Easing the Pathway to Accountable Care Organizations

Accountable Care Organizations (ACOs) have the promise to transform how health care is delivered by sharing financial awards among providers that realize savings in health care spending while improving quality.

These authors review the October 2011 regulatory policy statements related to the Medicare Shared Savings Program, clarifying some policies and altering others.

Key Findings:

  • Medicare patients served by federally qualified health centers and rural health clinics can be assigned to ACOs, paving the way for Medicaid to adopt the ACO model and serve dually eligible patients.
  • Beneficiaries will be assigned an ACO at the beginning of a performance year, prospectively, rather than retrospectively.
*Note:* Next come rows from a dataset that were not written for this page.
Lemma split_at_separator sep s t :
  exists l, l <> [] /\
    split sep (s ++ String sep t)%string = l ++ split sep t.
Proof.
  induction s as [|c s (l & Hl & IH)]; simpl.
  - exists [""]. rewrite Ascii.eqb_refl. split; [discriminate | reflexivity].
  - destruct (Ascii.eqb c sep).
    + exists ("" :: l). rewrite IH. split; [discriminate | reflexivity].
    + rewrite IH. destruct l as [|w l]; [congruence|].
      exists (String c w :: l). split; [discriminate | reflexivity].
Qed.

Lemma pop_app {A} (l m : list A) : m <> [] -> pop (l ++ m) = pop m.
Proof.
  intros Hm. induction l as [|x l IH]; [reflexivity|].
  simpl. destruct (l ++ m) eqn:E; [|assumption].
  apply app_eq_nil in E as [_ ->]. congruence.
Qed.

(** [fileExtension] is the lowercase text after the last dot. *)
Lemma fileExtension_after_last_dot stem suffix :
  ~ occurs Walker.dot suffix ->
  Walker.fileExtension (stem ++ String Walker.dot suffix)
  = Some (toLowerCase suffix).
Proof.
  intros H. unfold Walker.fileExtension.
  destruct (split_at_separator Walker.dot stem suffix) as (l & _ & ->).
  rewrite pop_app by apply split_not_nil.
  now rewrite split_without_separator.
Qed.

Lemma fileExtension_without_dot p :
  ~ occurs Walker.dot p -> Walker.fileExtension p = Some (toLowerCase p).
Proof.
  intros H. unfold Walker.fileExtension.
  now rewrite split_without_separator.
Qed.

Lemma includes_In l x : includes l x = true <-> In x l.
Proof.
  unfold includes. rewrite existsb_exists. split.
  - intros (y & Hy & E). apply String.eqb_eq in E. now subst.
  - intros H. exists x. split; [assumption | apply String.eqb_refl].
Qed.

Lemma occurs_toLowerCase_dot s :
  occurs Walker.dot s -> occurs Walker.dot (toLowerCase s).
Proof.
  induction s as [|c s IH]; simpl; [tauto|].
  intros [->|H]; [left; reflexivity | right; auto].
Qed.



(** What the inner [catch] can log, and what makes it throw. *)
Lemma message_of_throws t e :
  message_of t = Throw e <->
  (t = Null /\ e = TypeError "Cannot read properties of null (reading 'message')")
  \/ (t = Undefined
      /\ e = TypeError
               "Cannot read properties of undefined (reading 'message')").
Proof.
  destruct t; simpl; split; intros H;
    try discriminate;
    try (destruct H as [[H1 H2]|[H1 H2]]; try discriminate; subst;
         reflexivity);
    inversion H; auto.
Qed.

(** The failures the walker's inner [catch] receives: a failed read of an
    entry's content and a custom filter that throws. *)
Lemma failed_read_throws get_blob engine decode token config item e :
  Walker.excludePatterns config = None ->
  Walker.includeExtensions config = None ->
  get_blob (Walker.item_url item) token = Throw e ->
  Walker.try_entry get_blob engine decode token config item
  = Raised (Object e).
Proof.
  intros Hx Hi Hg. unfold Walker.try_entry, Walker.excluded_by_pattern,
    Walker.skipped_for_extension. rewrite Hx, Hi. simpl.
  now rewrite Hg.
Qed.

Lemma throwing_filter_throws get_blob engine decode token config item
    res c flt t :
  Walker.excludePatterns config = None ->
  Walker.includeExtensions config = None ->
  get_blob (Walker.item_url item) token = Ok res ->
  (Walker.blob_size res <= Walker.maxFileSize_or_default config)%N ->
  decode (Walker.blob_content res) = Ok c ->
  Walker.customFilter config = Some flt ->
  flt (Walker.item_path item) c = Raised t ->
  Walker.try_entry get_blob engine decode token config item = Raised t.
Proof.
  intros Hx Hi Hg Hs Hd Hf He. unfold Walker.try_entry, Walker.excluded_by_pattern,
    Walker.skipped_for_extension. rewrite Hx, Hi. simpl.
  rewrite Hg. simpl. apply N.ltb_ge in Hs. rewrite Hs, Hd.
  unfold Walker.filter_and_keep. now rewrite Hf, He.
Qed.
Various governance, structural and operational requirements for ACOs were eased.
  • The number of quality performance measures was reduced (from 65 to 33) by removing and combining some.
  • The rules for calculating incentives changed, allowing ACOs experiencing losses to continue in the program, with limitations.
  • Data sharing expanded to include identifiable claims data use for ACO operational purposes.

Other changes relax antitrust enforcement policy, provide waivers of fraud and abuse laws, and offer guidance on ACO tax-exempt status.

These changes were designed to make the ACO model attractive to a medical community just beginning to engage in value-based purchasing.